━━━━━ Data records

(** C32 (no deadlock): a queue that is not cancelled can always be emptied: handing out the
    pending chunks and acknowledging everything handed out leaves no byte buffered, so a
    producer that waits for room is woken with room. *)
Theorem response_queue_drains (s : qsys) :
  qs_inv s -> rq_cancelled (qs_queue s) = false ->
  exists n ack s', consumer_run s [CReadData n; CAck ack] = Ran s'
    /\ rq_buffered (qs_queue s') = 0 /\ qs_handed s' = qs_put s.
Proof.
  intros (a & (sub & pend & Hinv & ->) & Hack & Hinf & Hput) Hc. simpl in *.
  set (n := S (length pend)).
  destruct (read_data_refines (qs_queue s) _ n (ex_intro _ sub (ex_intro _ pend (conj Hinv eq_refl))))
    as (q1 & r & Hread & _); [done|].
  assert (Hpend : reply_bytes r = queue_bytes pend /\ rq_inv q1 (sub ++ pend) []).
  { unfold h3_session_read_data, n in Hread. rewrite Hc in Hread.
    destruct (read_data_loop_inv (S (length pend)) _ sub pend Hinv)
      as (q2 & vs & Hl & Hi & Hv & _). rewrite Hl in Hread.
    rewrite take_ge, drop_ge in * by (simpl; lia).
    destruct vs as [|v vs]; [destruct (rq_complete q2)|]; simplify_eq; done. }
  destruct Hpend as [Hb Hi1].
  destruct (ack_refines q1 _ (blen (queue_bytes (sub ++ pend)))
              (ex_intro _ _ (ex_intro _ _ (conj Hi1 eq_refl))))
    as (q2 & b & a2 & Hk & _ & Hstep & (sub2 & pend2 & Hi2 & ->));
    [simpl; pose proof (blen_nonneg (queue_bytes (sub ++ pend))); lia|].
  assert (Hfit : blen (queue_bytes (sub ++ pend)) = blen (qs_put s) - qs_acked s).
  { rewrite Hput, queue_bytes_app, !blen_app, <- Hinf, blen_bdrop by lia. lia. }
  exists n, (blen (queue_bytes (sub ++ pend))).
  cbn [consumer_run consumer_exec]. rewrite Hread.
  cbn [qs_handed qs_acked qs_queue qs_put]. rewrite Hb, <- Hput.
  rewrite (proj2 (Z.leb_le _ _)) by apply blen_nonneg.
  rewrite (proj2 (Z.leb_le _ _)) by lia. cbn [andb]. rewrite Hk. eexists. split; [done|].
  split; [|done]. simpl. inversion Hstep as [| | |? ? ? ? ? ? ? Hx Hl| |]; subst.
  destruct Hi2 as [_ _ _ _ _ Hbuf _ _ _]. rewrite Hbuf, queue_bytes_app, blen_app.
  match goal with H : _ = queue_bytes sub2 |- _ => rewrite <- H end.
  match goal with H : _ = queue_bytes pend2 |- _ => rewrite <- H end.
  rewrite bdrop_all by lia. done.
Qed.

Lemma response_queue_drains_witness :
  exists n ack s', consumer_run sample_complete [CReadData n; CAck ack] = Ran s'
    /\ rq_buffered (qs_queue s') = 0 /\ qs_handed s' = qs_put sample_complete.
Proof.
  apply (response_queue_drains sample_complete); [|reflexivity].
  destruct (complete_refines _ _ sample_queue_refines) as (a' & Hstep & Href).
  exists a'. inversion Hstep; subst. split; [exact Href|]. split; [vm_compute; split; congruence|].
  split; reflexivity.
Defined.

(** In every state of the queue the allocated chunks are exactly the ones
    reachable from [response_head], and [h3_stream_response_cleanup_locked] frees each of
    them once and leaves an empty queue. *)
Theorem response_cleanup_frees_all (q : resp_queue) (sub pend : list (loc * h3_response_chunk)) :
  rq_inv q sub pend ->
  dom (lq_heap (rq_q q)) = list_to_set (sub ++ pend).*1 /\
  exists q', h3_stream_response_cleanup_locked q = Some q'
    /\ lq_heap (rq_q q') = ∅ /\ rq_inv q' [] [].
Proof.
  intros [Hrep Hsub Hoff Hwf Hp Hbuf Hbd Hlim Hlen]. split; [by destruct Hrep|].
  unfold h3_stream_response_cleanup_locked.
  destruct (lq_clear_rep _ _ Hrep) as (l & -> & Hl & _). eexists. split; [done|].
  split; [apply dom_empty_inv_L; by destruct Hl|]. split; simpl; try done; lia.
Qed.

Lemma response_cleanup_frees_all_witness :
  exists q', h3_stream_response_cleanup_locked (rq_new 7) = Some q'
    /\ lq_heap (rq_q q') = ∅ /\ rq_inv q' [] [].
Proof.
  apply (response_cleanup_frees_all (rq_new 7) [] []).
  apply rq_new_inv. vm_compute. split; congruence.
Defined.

━━━━━━━━━━
━━━━━ Data records

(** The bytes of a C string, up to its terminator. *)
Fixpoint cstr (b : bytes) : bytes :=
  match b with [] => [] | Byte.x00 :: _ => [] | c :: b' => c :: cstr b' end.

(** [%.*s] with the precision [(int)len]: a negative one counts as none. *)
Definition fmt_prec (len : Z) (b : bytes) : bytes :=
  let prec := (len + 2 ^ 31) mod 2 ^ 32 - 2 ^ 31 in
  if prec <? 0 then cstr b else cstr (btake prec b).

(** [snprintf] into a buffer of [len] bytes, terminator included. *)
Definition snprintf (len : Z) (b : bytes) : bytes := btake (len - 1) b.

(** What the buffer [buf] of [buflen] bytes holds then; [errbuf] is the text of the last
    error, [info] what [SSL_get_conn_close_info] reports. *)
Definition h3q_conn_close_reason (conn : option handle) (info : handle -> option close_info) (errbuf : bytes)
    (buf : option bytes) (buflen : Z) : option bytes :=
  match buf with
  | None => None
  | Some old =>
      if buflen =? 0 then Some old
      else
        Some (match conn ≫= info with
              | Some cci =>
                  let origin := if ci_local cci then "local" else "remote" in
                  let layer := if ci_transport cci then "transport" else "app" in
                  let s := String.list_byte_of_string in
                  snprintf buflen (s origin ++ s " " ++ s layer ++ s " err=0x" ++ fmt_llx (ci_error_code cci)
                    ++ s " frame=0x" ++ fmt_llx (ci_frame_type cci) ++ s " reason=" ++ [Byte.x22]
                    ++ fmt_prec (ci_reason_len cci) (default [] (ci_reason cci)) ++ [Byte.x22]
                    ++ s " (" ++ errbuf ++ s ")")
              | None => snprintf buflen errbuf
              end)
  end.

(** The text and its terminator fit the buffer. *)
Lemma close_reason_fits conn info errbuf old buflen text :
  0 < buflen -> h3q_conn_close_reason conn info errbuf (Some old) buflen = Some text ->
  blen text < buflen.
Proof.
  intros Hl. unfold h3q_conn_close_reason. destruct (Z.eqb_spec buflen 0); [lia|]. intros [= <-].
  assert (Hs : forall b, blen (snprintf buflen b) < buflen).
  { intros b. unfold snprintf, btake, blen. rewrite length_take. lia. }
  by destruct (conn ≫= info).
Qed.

━━━━━━━━━━

**To do:** Only the lines above starting at the line that holds "(** C32 (no" and ending at the line that holds "cbn [qs_handed qs_acked" are to be repeated, exactly and in full.

**Answer to this task:**
(** C32 (no deadlock): a queue that is not cancelled can always be emptied: handing out the
    pending chunks and acknowledging everything handed out leaves no byte buffered, so a
    producer that waits for room is woken with room. *)
Theorem response_queue_drains (s : qsys) :
  qs_inv s -> rq_cancelled (qs_queue s) = false ->
  exists n ack s', consumer_run s [CReadData n; CAck ack] = Ran s'
    /\ rq_buffered (qs_queue s') = 0 /\ qs_handed s' = qs_put s.
Proof.
  intros (a & (sub & pend & Hinv & ->) & Hack & Hinf & Hput) Hc. simpl in *.
  set (n := S (length pend)).
  destruct (read_data_refines (qs_queue s) _ n (ex_intro _ sub (ex_intro _ pend (conj Hinv eq_refl))))
    as (q1 & r & Hread & _); [done|].
  assert (Hpend : reply_bytes r = queue_bytes pend /\ rq_inv q1 (sub ++ pend) []).
  { unfold h3_session_read_data, n in Hread. rewrite Hc in Hread.
    destruct (read_data_loop_inv (S (length pend)) _ sub pend Hinv)
      as (q2 & vs & Hl & Hi & Hv & _). rewrite Hl in Hread.
    rewrite take_ge, drop_ge in * by (simpl; lia).
    destruct vs as [|v vs]; [destruct (rq_complete q2)|]; simplify_eq; done. }
  destruct Hpend as [Hb Hi1].
  destruct (ack_refines q1 _ (blen (queue_bytes (sub ++ pend)))
              (ex_intro _ _ (ex_intro _ _ (conj Hi1 eq_refl))))
    as (q2 & b & a2 & Hk & _ & Hstep & (sub2 & pend2 & Hi2 & ->));
    [simpl; pose proof (blen_nonneg (queue_bytes (sub ++ pend))); lia|].
  assert (Hfit : blen (queue_bytes (sub ++ pend)) = blen (qs_put s) - qs_acked s).
  { rewrite Hput, queue_bytes_app, !blen_app, <- Hinf, blen_bdrop by lia. lia. }
  exists n, (blen (queue_bytes (sub ++ pend))).
  cbn [consumer_run consumer_exec]. rewrite Hread.
  cbn [qs_handed qs_acked qs_queue qs_put]. rewrite Hb, <- Hput.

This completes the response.